These are the key concepts you need to understand to accurately answer the question.

Rate Law
The rate law in chemistry describes the relationship between the rate of a chemical reaction and the concentration of its reactants. It's an important equation that helps in predicting how fast a reaction occurs. For a generic reaction, the rate law can be expressed as:
  • \[\text{rate} = k [A]^x [B]^y \ldots\]
Where:
  • \( k \) is the rate constant, unique to each reaction.
  • \([A] \) and \([B] \) are the concentrations of the reactants \( A \) and \( B \).
  • \( x \) and \( y \) are the reaction orders with respect to \( A \) and \( B \), respectively.

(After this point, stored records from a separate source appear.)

(** X12.  After a scan of a well-formed tree that returned without a
    cancellation, with a normalised mount point that is not excluded,
    the rows written form a tree: the row of the mount point has no
    parent and depth 0, and every other row names as its parent the
    path of another row written by the same scan, lies one level below
    it, and its path is that parent path joined with its own name. *)
Theorem completed_rows_link_to_parents
  (self : DiskScanner) (fs : FileSystem) (cancel_req : nat → bool)
  (db : Database) (mount_point : string) (t : node)
  (result_stats : Stats.t) (self' : DiskScanner) (db' : Database) :
  dir_at fs (scan_root fs mount_point) = Some t →
  wf_tree t = true →
  normalised (scan_root fs mount_point) →
  _should_skip self (scan_root fs mount_point) = false →
  scan self fs cancel_req db mount_point = (Returned result_stats, self', db') →
  _cancelled self' = false →
  ∃ written,
    entries db' = entries db ++ written ∧
    ∀ e, e ∈ written →
      (Entry.path e = scan_root fs mount_point ∧
       Entry.parent_path e = None ∧ Entry.depth e = 0)
      ∨ ∃ p, p ∈ written ∧
             Entry.parent_path e = Some (Entry.path p) ∧
             Entry.depth e = Entry.depth p + 1 ∧
             wf_name (Entry.name e) = true ∧
             Entry.path e = Path.join (Entry.path p) (Entry.name e).
Proof.
  intros Hdir Hwf Hroot Hskip Hscan Hc.
  destruct (scan_returned_inv self fs cancel_req db mount_point result_stats
              self' db' Hscan Hc) as (t' & Hdir' & _ & ->).
  rewrite Hdir in Hdir'. injection Hdir' as <-.
  destruct (finish_entries db
              (run self (scan_sid db) (scan_root fs mount_point)
                   (os_walk (scan_root fs mount_point) t)
                   (scan_start fs db mount_point))) as (Hent & _).
  rewrite (full_run_rows self fs db mount_point t Hwf) in Hent.
  unfold expected_entries in Hent. rewrite <- list_fmap_compose in Hent.
  eexists. split; [exact Hent|].
  intros e (pn & -> & Hpn)%list_elem_of_fmap.
  apply emitted_iff in Hpn as [Hin Hcon]. destruct pn as [q c].
  cbn [fst snd] in Hcon.
  destruct (tree_nodes_parent (scan_root fs mount_point) t [] (q, c)
              (Forall_nil_2 _) Hwf Hin)
    as [Heq | (names & n & files & subdirs & Hnames & Hn & Hq & Hpar & Hch)].
  - left. injection Heq as -> ->.
    destruct (row_fields self (scan_sid db) (scan_root fs mount_point)
                (scan_root fs mount_point) t) as (E1 & E2 & _ & E4).
    cbv zeta in E1, E2, E4. unfold compose, expected_entry. cbn [fst snd].
    rewrite E1, E2, E4, String.eqb_refl.
    repeat split. unfold _get_depth. by rewrite String.eqb_refl.
  - right. cbn [fst snd] in Hq, Hch. subst q.
    destruct (child_row_fields self (scan_sid db) (scan_root fs mount_point) t
                names n c files subdirs Hroot Hskip Hwf Hnames Hn Hpar Hch Hcon)
      as (_ & Hp & E1 & P1 & E4 & E3 & E2).
    cbv zeta in Hp, E1, P1, E4, E3, E2.
    eexists. split; [exact Hp|]. unfold compose, expected_entry.
    cbn [fst snd]. rewrite E4, E3, E2, E1, P1. by repeat split.
Qed.

Lemma demo_root_normalised : normalised (scan_root demo_fs "/data").
Proof. split; [done | by left]. Qed.

Lemma completed_rows_link_to_parents_witness :
  ∃ written,
    entries demo_db = entries empty_db ++ written ∧
    ∀ e, e ∈ written →
      (Entry.path e = scan_root demo_fs "/data" ∧
       Entry.parent_path e = None ∧ Entry.depth e = 0)
      ∨ ∃ p, p ∈ written ∧
             Entry.parent_path e = Some (Entry.path p) ∧
             Entry.depth e = Entry.depth p + 1 ∧
             wf_name (Entry.name e) = true ∧
             Entry.path e = Path.join (Entry.path p) (Entry.name e).
Proof.
  exact (completed_rows_link_to_parents demo_scanner demo_fs never_cancel
           empty_db "/data" demo_tree demo_stats
           (scanner_done demo_scanner false) demo_db demo_dir demo_wf
           demo_root_normalised demo_root_kept demo_scan eq_refl).
Defined.

(** ** Listing the children of a directory *)

(** The rows of the subdirectories of the directory at [p] that were
    listed and not excluded, in listing order. *)
Definition rows_of_children (self : DiskScanner) (sid : Z) (root p : string)
  (subdirs : list (string * node)) : list Entry.t :=
  omap (fun sub : string * node =>
          if contributes self root (Path.join p sub.1) sub.2
          then Some (entry_row sid
                       (subtree_entry self root (Path.join p sub.1) sub.2))
          else None)
       subdirs.

Section Children.
Context (self : DiskScanner) (sid : Z) (root : string) (t : node).

Local Abbreviation written :=
  (map (fun pn => entry_row sid (expected_entry self root pn))
       (emitted_nodes self root root t)).

Lemma written_nodup : wf_tree t = true → NoDup written.
Proof.
  intros Hwf. apply (NoDup_fmap_1 Entry.path).
  rewrite <- list_fmap_compose.
  assert ((Entry.path
           ∘ (fun pn => entry_row sid (expected_entry self root pn)))
            <$> emitted_nodes self root root t
          = fst <$> emitted_nodes self root root t) as ->.
  { apply list_fmap_ext. intros i [q c] _. apply subtree_entry_path. }
  by apply emitted_paths_nodup.
Qed.

Lemma rows_of_children_nodup (p : string) (subdirs : list (string * node)) :
  Forall (fun sub : string * node => wf_name sub.1 = true) subdirs →
  NoDup (map fst subdirs) →
  NoDup (rows_of_children self sid root p subdirs).
Proof.
  unfold rows_of_children.
  induction subdirs as [|sub subdirs IH]; intros Hwf Hnd; [constructor|].
  apply Forall_cons in Hwf as [Hn Hwf]. cbn [map] in Hnd.
  apply NoDup_cons in Hnd as [Hfresh Hnd]. cbn [omap list_omap].
  destruct (contributes self root (Path.join p sub.1) sub.2);
    [|by apply IH].
  apply NoDup_cons. split; [|by apply IH].
  intros (sub' & Hsub' & Hrow)%list_elem_of_omap. apply Hfresh.
  destruct (contributes self root (Path.join p sub'.1) sub'.2); [|done].
  apply (inj Some) in Hrow. apply (f_equal Entry.path) in Hrow.
  cbn [entry_row Entry.path] in Hrow. rewrite !subtree_entry_path in Hrow.
  rewrite Forall_forall in Hwf.
  apply join_name_inj in Hrow; [|by apply Hwf|done].
  rewrite <- Hrow. by apply (list_elem_of_fmap_2 fst).
Qed.

(** Among the rows written, those that name [p] as their parent are the
    rows of the subdirectories of [p]. *)
Lemma children_by_parent (p : string) (files : list (string * lstat_result))
  (subdirs : list (string * node)) (e : Entry.t) :
  normalised root → _should_skip self root = false → wf_tree t = true →
  (p, Directory files subdirs) ∈ tree_nodes root t →
  e ∈ written ∧ Entry.parent_path e = Some p
  ↔ e ∈ rows_of_children self sid root p subdirs.
Proof.
  intros Hroot Hskip Hwf Hp.
  assert (NoDup (map fst (tree_nodes root t))) as Hnd.
  { rewrite tree_nodes_paths. by apply all_paths_nodup. }
  unfold rows_of_children. rewrite list_elem_of_omap. split.
  - intros [(pn & -> & Hpn)%list_elem_of_fmap Hpar].
    apply emitted_iff in Hpn as [Hin Hcon]. destruct pn as [q c].
    cbn [fst snd] in Hcon. unfold expected_entry in *. cbn [fst snd] in *.
    destruct (tree_nodes_parent root t [] (q, c) (Forall_nil_2 _) Hwf Hin)
      as [Heq | (names & n & files' & subdirs' & Hnames & Hn & Hq & Hpn & Hch)].
    + injection Heq as -> ->.
      destruct (row_fields self sid root root t) as (_ & _ & _ & E4).
      cbv zeta in E4. rewrite E4, String.eqb_refl in Hpar. done.
    + cbn [fst snd] in Hq, Hch. subst q.
      destruct (child_row_fields self sid root t names n c files' subdirs'
                  Hroot Hskip Hwf Hnames Hn Hpn Hch Hcon)
        as (_ & _ & _ & _ & E4 & _).
      cbv zeta in E4. rewrite E4 in Hpar. injection Hpar as Hpar.
      rewrite Hpar in Hpn, Hcon |- *.
      pose proof (NoDup_fst_inj (tree_nodes root t) p _ _ Hnd Hp Hpn) as Heq.
      injection Heq as -> ->.
      exists (n, c). split; [done|]. cbn [fst snd]. by rewrite Hcon.
  - intros ([n c] & Hch & Hrow). cbn [fst snd] in Hrow.
    destruct (contributes self root (Path.join p n) c) eqn:Hcon; [|done].
    injection Hrow as <-.
    destruct (tree_nodes_joins root t [] (p, Directory files subdirs)
                (Forall_nil_2 _) Hwf Hp)
      as (names & Hnames & Hpj & Hwfp).
    cbn [fst snd] in Hpj, Hwfp. subst p.
    apply wf_tree_dir in Hwfp as (Hwn & _). rewrite Forall_forall in Hwn.
    destruct (child_row_fields self sid root t names n c files subdirs
                Hroot Hskip Hwf Hnames (Hwn (n, c) Hch) Hp Hch Hcon)
      as (He & _ & _ & _ & E4 & _).
    by cbv zeta in He, E4.
Qed.

End Children.

Section CompletedChildren.
Context (self : DiskScanner) (fs : FileSystem) (db : Database)
        (mount_point : string) (t : node).

Lemma completed_store_children (p : string)
  (files : list (string * lstat_result)) (subdirs : list (string * node)) :
  db_ok db → wf_tree t = true →
  normalised (scan_root fs mount_point) →
  _should_skip self (scan_root fs mount_point) = false →
  (p, Directory files subdirs) ∈ tree_nodes (scan_root fs mount_point) t →
  get_entries (completed_store self fs db mount_point t) (scan_sid db)
              (Some p) None
  ≡ₚ rows_of_children self (scan_sid db) (scan_root fs mount_point) p subdirs.
Proof.
  intros Hok Hwf Hroot Hskip Hp.
  unfold get_entries.
  rewrite sort_desc_perm, (completed_store_entries self fs db mount_point t Hwf),
    filter_app.
  rewrite (filter_old_entries db) by done. cbn [app].
  pose proof (written_nodup self (scan_sid db) (scan_root fs mount_point) t Hwf)
    as Hnd.
  destruct (tree_nodes_joins (scan_root fs mount_point) t []
              (p, Directory files subdirs) (Forall_nil_2 _) Hwf Hp)
    as (_ & _ & _ & Hwfp).
  cbn [snd] in Hwfp. apply wf_tree_dir in Hwfp as (Hwn & Hndn & _).
  apply NoDup_Permutation.
  - by apply NoDup_filter.
  - by apply rows_of_children_nodup.
  - intros e.
    rewrite <- (children_by_parent self (scan_sid db) (scan_root fs mount_point)
                  t p files subdirs e Hroot Hskip Hwf Hp).
    rewrite list_elem_of_filter. unfold entry_selected.
    rewrite andb_true_r, bool_decide_eq_true. split.
    + by intros [[_ ?] ?].
    + intros [He Hpar]. split; [|done]. split; [|done].
      by apply list_elem_of_fmap in He as (pn & -> & _).
Qed.

End CompletedChildren.

(** X13.  After a scan of a well-formed tree that returned without a
    cancellation, on a well-formed store and with a normalised mount
    point that is not excluded, [get_entries] asked for the rows of the
    new snapshot whose parent is a listed directory of the tree
    returns exactly the rows of that directory's subdirectories that
    were listed and not excluded, each once, largest first. *)
Theorem completed_scan_lists_children
  (self : DiskScanner) (fs : FileSystem) (cancel_req : nat → bool)
  (db : Database) (mount_point : string) (t : node)
  (result_stats : Stats.t) (self' : DiskScanner) (db' : Database) :
  db_ok db →
  dir_at fs (scan_root fs mount_point) = Some t →
  wf_tree t = true →
  normalised (scan_root fs mount_point) →
  _should_skip self (scan_root fs mount_point) = false →
  scan self fs cancel_req db mount_point = (Returned result_stats, self', db') →
  _cancelled self' = false →
  ∀ p files subdirs,
    (p, Directory files subdirs) ∈ tree_nodes (scan_root fs mount_point) t →
    get_entries db' (scan_sid db) (Some p) None
    ≡ₚ rows_of_children self (scan_sid db) (scan_root fs mount_point) p
                        subdirs
    ∧ StronglySorted (fun a b => Entry.size b ≤ Entry.size a)
                     (get_entries db' (scan_sid db) (Some p) None).
Proof.
  intros Hok Hdir Hwf Hroot Hskip Hscan Hc p files subdirs Hp.
  split; [|apply sort_desc_sorted].
  destruct (scan_returned_inv self fs cancel_req db mount_point result_stats
              self' db' Hscan Hc) as (t' & Hdir' & _ & ->).
  rewrite Hdir in Hdir'. injection Hdir' as <-.
  by apply (completed_store_children self fs db mount_point t p files).
Qed.

Lemma completed_scan_lists_children_witness :
  map Entry.path (get_entries demo_db (scan_sid empty_db) (Some "/data") None)
  ≡ₚ ["/data/a"; "/data/tmp"].
Proof.
  destruct (completed_scan_lists_children demo_scanner demo_fs never_cancel
              empty_db "/data" demo_tree demo_stats
              (scanner_done demo_scanner false) demo_db empty_db_ok demo_dir
              demo_wf demo_root_normalised demo_root_kept demo_scan eq_refl
              "/data" (node_files demo_tree) (node_subdirs demo_tree))
    as [Hperm _].
  - in_tree_nodes.
  - rewrite Hperm. vm_compute. reflexivity.
Defined.

(** ** Retention *)




(** ** Browsing a snapshot ([server.py], lines 211-238) *)

(** What a route answers: its value, or the [HTTPException] it raises. *)
Inductive http (A : Type) :=
| HttpOk (a : A)
| HttpError (status : Z) (detail : string).
Arguments HttpOk {A} a.
Arguments HttpError {A} status detail.

(** The dictionary [browse_directory] returns. *)
Record browse_view := BrowseView {
  bv_current : Entry.t;
  bv_children : list Entry.t;
  bv_snapshot_id : Z
}.

(** [browse_directory(path, snapshot_id)]; the query's default for
    [path] is "/". *)
Definition browse_directory (db : Database) (path : string)
  (snapshot_id : option Z) : http browse_view :=
  let chosen :=
    match snapshot_id with
    | Some sid => Some sid
    | None => Snapshot.id <$> get_latest_snapshot db None
    end in
  match chosen with
  | None => HttpError 404 "No snapshots available"
  | Some sid =>
    match get_entry_by_path db sid path with
    | None => HttpError 404 ("Path not found: " +:+ path)
    | Some entry =>
      HttpOk (BrowseView entry (get_entries db sid (Some path) None) sid)
    end
  end.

The sum \( x + y + \ldots \) gives the overall order of reaction. The rate law is determined experimentally and varies for different reactions. Understanding it allows us to comprehend how changes in concentration affect the reaction rate.
Overall Order of Reaction
The overall order of a reaction is the sum of the powers of the concentration terms in the rate law expression. This number gives insight into how the concentration of reactants impacts the reaction rate. For example, if a reaction has an overall order of three, expressed as:
  • \[\text{rate} = k [A]^1 [B]^2\]
The overall order is calculated as \( 1 + 2 = 3 \). Each term in the rate equation influences the rate in exponential proportions, signifying that small changes in concentration can have large effects on the reaction rate.

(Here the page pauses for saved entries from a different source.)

Record feature : Type := {
  feature_geometry : geometry;
  feature_properties : list (string * jsval)
}.

Record point : Type := { point_x : R; point_y : R }.

(** The map widget, by what the service and the click handler use of
    it: [queryRenderedFeatures] ([None] when the call throws), and the
    source and the layer named ["highlighted-stream"], which are there
    or not. *)
Record map_t : Type := {
  queryRenderedFeatures : point -> list string -> option (list feature);
  highlighted_source : option feature;
  highlighted_layer : bool
}.

Definition getSource (map : map_t) : bool :=
  match highlighted_source map with Some _ => true | None => false end.

Definition removeLayer (map : map_t) : map_t :=
  {| queryRenderedFeatures := queryRenderedFeatures map;
     highlighted_source := highlighted_source map;
     highlighted_layer := false |}.

Definition removeSource (map : map_t) : map_t :=
  {| queryRenderedFeatures := queryRenderedFeatures map;
     highlighted_source := None;
     highlighted_layer := highlighted_layer map |}.

Definition addSource (data : feature) (map : map_t) : map_t :=
  {| queryRenderedFeatures := queryRenderedFeatures map;
     highlighted_source := Some data;
     highlighted_layer := highlighted_layer map |}.

Definition addLayer (map : map_t) : map_t :=
  {| queryRenderedFeatures := queryRenderedFeatures map;
     highlighted_source := highlighted_source map;
     highlighted_layer := true |}.

(** What [querySelectedLine] resolves to when it is not [null];
    [sel_coordinates] is [None] when [coordinates[0]] is [undefined]. *)
Record selection : Type := {
  sel_coordinates : option (list coord);
  sel_feature : feature
}.

Definition querySelectedLine (map : map_t) (pt : point) (layerIds : list string)
  : option selection :=
  match queryRenderedFeatures map pt layerIds with
  | None => None
  | Some [] => None
  | Some (lineFeature :: _) =>
      match feature_geometry lineFeature with
      | MultiLineString coordinates =>
          Some {| sel_coordinates := nth_error coordinates 0;
                  sel_feature := lineFeature |}
      | LineString coordinates =>
          Some {| sel_coordinates := Some coordinates;
                  sel_feature := lineFeature |}
      end
  end.

Definition highlightSelectedStream (map : map_t) (feature : option feature)
  : map_t :=
  let map := if getSource map then removeSource (removeLayer map) else map in
  match feature with
  | Some f => addLayer (addSource f map)
  | None => map
  end.

(** The state of the [App] component that the handlers set. *)
Record ui : Type := {
  elevationProfile : option profile;
  selectedStreamFeature : option feature;
  loading : bool;
  errorMessage : option string;
  showInstructions : bool
}.

Definition initial_ui : ui :=
  {| elevationProfile := None; selectedStreamFeature := None;
     loading := false; errorMessage := None; showInstructions := true |}.

Definition setElevationProfile (v : option profile) (st : ui) : ui :=
  {| elevationProfile := v;
     selectedStreamFeature := selectedStreamFeature st;
     loading := loading st; errorMessage := errorMessage st;
     showInstructions := showInstructions st |}.

Definition setSelectedStreamFeature (v : option feature) (st : ui) : ui :=
  {| elevationProfile := elevationProfile st;
     selectedStreamFeature := v;
     loading := loading st; errorMessage := errorMessage st;
     showInstructions := showInstructions st |}.

Definition setLoading (v : bool) (st : ui) : ui :=
  {| elevationProfile := elevationProfile st;
     selectedStreamFeature := selectedStreamFeature st;
     loading := v; errorMessage := errorMessage st;
     showInstructions := showInstructions st |}.

Definition setError (v : option string) (st : ui) : ui :=
  {| elevationProfile := elevationProfile st;
     selectedStreamFeature := selectedStreamFeature st;
     loading := loading st; errorMessage := v;
     showInstructions := showInstructions st |}.

Definition setShowInstructions (v : bool) (st : ui) : ui :=
  {| elevationProfile := elevationProfile st;
     selectedStreamFeature := selectedStreamFeature st;
     loading := loading st; errorMessage := errorMessage st;
     showInstructions := v |}.

Definition no_stream_found : string :=
  "No trout stream found. Please click on a blue stream line."%string.

Definition failed_to_get_data : string :=
  "Failed to get elevation data. Please try again."%string.

(** The layers that the click handler queries. *)
Definition layers : list string :=
  ["all_streams"%string; "gold_streams"%string].

Section Handlers.
Context {B : Builtins}.
Variable net : network.

(** [handleMapClick]: the state of the page, the map and the requests
    made, before and after one click at [pt]. *)
Definition handleMapClick (pt : point) (st : ui) (map : map_t) (tr : trace)
  : ui * map_t * trace :=
  let st := setLoading true st in
  let st := setError None st in
  let '(st, map, tr) :=
    match querySelectedLine map pt layers with
    | Some {| sel_coordinates := Some coordinates; sel_feature := f |} =>
        match getElevationProfile net (Some coordinates) tr with
        | (Ok prof, tr') =>
            let st := setElevationProfile (Some prof) st in
            let st := setSelectedStreamFeature (Some f) st in
            let st := setShowInstructions false st in
            (st, highlightSelectedStream map (Some f), tr')
        | (Throw _, tr') =>
            (setError (Some failed_to_get_data) st, map, tr')
        end
    | _ => (setError (Some no_stream_found) st, map, tr)
    end in
  (setLoading false st, map, tr).

End Handlers.

(** [clearSelection], with the map it sees ([None]: no map yet). *)
Definition clearSelection (map : option map_t) (st : ui) : ui * option map_t :=
  let st := setElevationProfile None st in
  let st := setSelectedStreamFeature None st in
  match map with
  | Some m =>
      if getSource m then (st, Some (removeSource (removeLayer m)))
      else (st, Some m)
  | None => (st, None)
  end.

End Ui.

(** ** More concrete inputs *)

Module MoreExamples.
Import JS Geo Service Ui Examples.

(** One degree north of [c_a], on the same meridian. *)
Definition c_north : coord := mkCoord (-110) (41 + 1).

(** Open-Elevation answers HTTP 503. *)
Definition open_elevation_unavailable : network :=
  {| usgs_identify := fun _ _ => NetworkError;
     open_elevation_lookup := fun _ _ => HttpResponse 503 None |}.

Definition line_feature : feature :=
  {| feature_geometry := LineString [c_a; c_b; c_c];
     feature_properties := [("is_trout"%string, JNum 1)] |}.

Definition stub_feature : feature :=
  {| feature_geometry := LineString [c_a];
     feature_properties := [] |}.

Definition click_point : point := {| point_x := 10; point_y := 20 |}.

(** A map that renders [features] under every point, with no highlight. *)
Definition map_rendering (features : list feature) : map_t :=
  {| queryRenderedFeatures := fun _ _ => Some features;
     highlighted_source := None;
     highlighted_layer := false |}.

End MoreExamples.

(** ** The numeric code on IEEE doubles *)

Module Binary64.
Import PrimFloat.
Local Open Scope float_scope.

(** A coordinate is the array [[longitude, latitude]], in degrees. *)
Record coord : Type := mkCoord { lng : float; lat : float }.

(** [Math.sin], [Math.cos] and [Math.atan2] are approximated by the
    implementation; the language fixes their result at a few arguments
    only.  Of these the model keeps [NaN] and the infinities, where the
    result is [NaN]; on the other arguments the three functions are
    parameters of the model. *)
Class MathLibrary : Type := {
  sin_of : float -> float;
  cos_of : float -> float;
  atan2_of : float -> float -> float
}.

Section Distance.
Context {M : MathLibrary}.

(** [Math.PI], the double nearest to pi. *)
Definition Math_PI : float := 0x1.921fb54442d18p+1.

Definition Math_sin (x : float) : float :=
  if is_finite x then sin_of x else nan.

Definition Math_cos (x : float) : float :=
  if is_finite x then cos_of x else nan.

Definition Math_atan2 (y x : float) : float :=
  if is_nan y || is_nan x then nan else atan2_of y x.

(** [Math.sqrt] is the square root of IEEE 754: [NaN] below zero. *)
Definition Math_sqrt (x : float) : float := sqrt x.

Definition haversineDistance (coord1 coord2 : coord) : float :=
  let R := 6371000 in
  let lat1 := (lat coord1 * Math_PI) / 180 in
  let lat2 := (lat coord2 * Math_PI) / 180 in
  let deltaLat := ((lat coord2 - lat coord1) * Math_PI) / 180 in
  let deltaLng := ((lng coord2 - lng coord1) * Math_PI) / 180 in
  let a :=
    Math_sin (deltaLat / 2) * Math_sin (deltaLat / 2) +
    Math_cos lat1 *
      Math_cos lat2 *
      Math_sin (deltaLng / 2) *
      Math_sin (deltaLng / 2) in
  let c := 2 * Math_atan2 (Math_sqrt a) (Math_sqrt (1 - a)) in
  R * c.

Fixpoint cumulative_loop (prev : coord) (rest : list coord)
         (totalDistance : float) : list float :=
  match rest with
  | [] => []
  | c :: rest' =>
      let segmentDistance := haversineDistance prev c in
      let totalDistance' := totalDistance + segmentDistance in
      totalDistance' :: cumulative_loop c rest' totalDistance'
  end.

Definition calculateCumulativeDistances (coordinates : list coord)
  : list float :=
  0 :: match coordinates with
       | [] => []
       | c0 :: rest => cumulative_loop c0 rest 0
       end.

End Distance.

(** Gain and loss of elevations that are numbers. *)
Fixpoint gain_loop (prev : float) (rest : list float) (gain : float) : float :=
  match rest with
  | [] => gain
  | e :: rest' =>
      let diff := e - prev in
      gain_loop e rest' (if 0 <? diff then gain + diff else gain)
  end.

Definition calculateElevationGain (elevations : list float) : float :=
  match elevations with
  | [] => 0
  | e0 :: rest => gain_loop e0 rest 0
  end.

Fixpoint loss_loop (prev : float) (rest : list float) (loss : float) : float :=
  match rest with
  | [] => loss
  | e :: rest' =>
      let diff := e - prev in
      loss_loop e rest' (if diff <? 0 then loss + abs diff else loss)
  end.

Definition calculateElevationLoss (elevations : list float) : float :=
  match elevations with
  | [] => 0
  | e0 :: rest => loss_loop e0 rest 0
  end.

(** *** Two nearly antipodal points

    [[0, 8]] and [[-180, -8]].  The arguments that [haversineDistance]
    passes to the sine and the cosine at this pair, and the doubles
    nearest to the sine and the cosine there:
    - [deltaLat / 2 = -0.13962634015954636], of sine
      [-0.13917310096006544];
    - [deltaLng / 2 = -1.5707963267948966], of sine [-1];
    - [lat1 = 0.13962634015954636] and [lat2 = -lat1], of cosine
      [0.9902680687415704]. *)
Definition north : coord := mkCoord 0 8.
Definition south : coord := mkCoord (-180) (-8).

Definition half_deltaLat : float := -0x1.1df46a2529d39p-3.
Definition half_deltaLng : float := -0x1.921fb54442d18p+0.
Definition sin_half_deltaLat : float := -0x1.1d06c968d9e19p-3.
Definition cos_lat1 : float := 0x1.fb046a930947ap-1.


(** One such library: the table of these values (and 0 elsewhere, where
    the example does not look). *)
Definition antipodes_table : MathLibrary :=
  {| sin_of := fun x =>
       if x =? half_deltaLat then sin_half_deltaLat
       else if x =? half_deltaLng then -1
       else 0;
     cos_of := fun x =>
       if abs x =? abs half_deltaLat then cos_lat1 else 0;
     atan2_of := fun _ _ => 0 |}.



End Binary64.

(** ** Cumulative distances when a distance can be [NaN] *)

Module Partial.
Import JS Geo.

(** [a <= b] on numbers: false when either is [NaN]. *)
Definition nle (a b : number) : bool :=
  match a, b with
  | Num x, Num y => if Rle_dec x y then true else false
  | _, _ => false
  end.

Section Distances.

(** What [haversineDistance] returns for two coordinates: a number, or
    [NaN] (see [Binary64]). *)
Variable distance : coord -> coord -> number.

(** [calculateCumulativeDistances]: the loop from index 1, with the
    previous coordinate and the running total carried along. *)
Fixpoint cumulative_loop (prev : coord) (rest : list coord)
         (totalDistance : number) : list number :=
  match rest with
  | [] => []
  | c :: rest' =>
      let segmentDistance := distance prev c in
      let totalDistance' := nadd totalDistance segmentDistance in
      totalDistance' :: cumulative_loop c rest' totalDistance'
  end.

The overall order helps predict how a system's rate will change when reactant concentrations are altered, crucial for controlling industrial and laboratory reaction conditions.
Dimensional Analysis
Dimensional analysis is a mathematical method used to convert units and solve equations by assessing their dimensions. In chemistry, it's particularly useful for identifying the units of the rate constant \( k \) in a rate law equation. Given the rate, expressed in units of \( \mathrm{M} \mathrm{s}^{-1} \), and an overall order of three, you can determine \( k \)'s units as follows:
  • First, set up the dimensional equation: \[[\text{rate}] = [k] [\text{concentration}]^n\]
  • Plug in the values: \[[k] = \frac{\mathrm{M} \mathrm{s}^{-1}}{(\mathrm{M})^3}\]
  • Simplify: \[[k] = \mathrm{M}^{-2} \mathrm{s}^{-1}\]
Dimensional analysis is vital in calculating the correct units for various quantities, ensuring consistency and correctness in scientific calculations. It helps in checking the physical feasibility of equations and offers a way to cross-verify results by focusing strictly on the units used.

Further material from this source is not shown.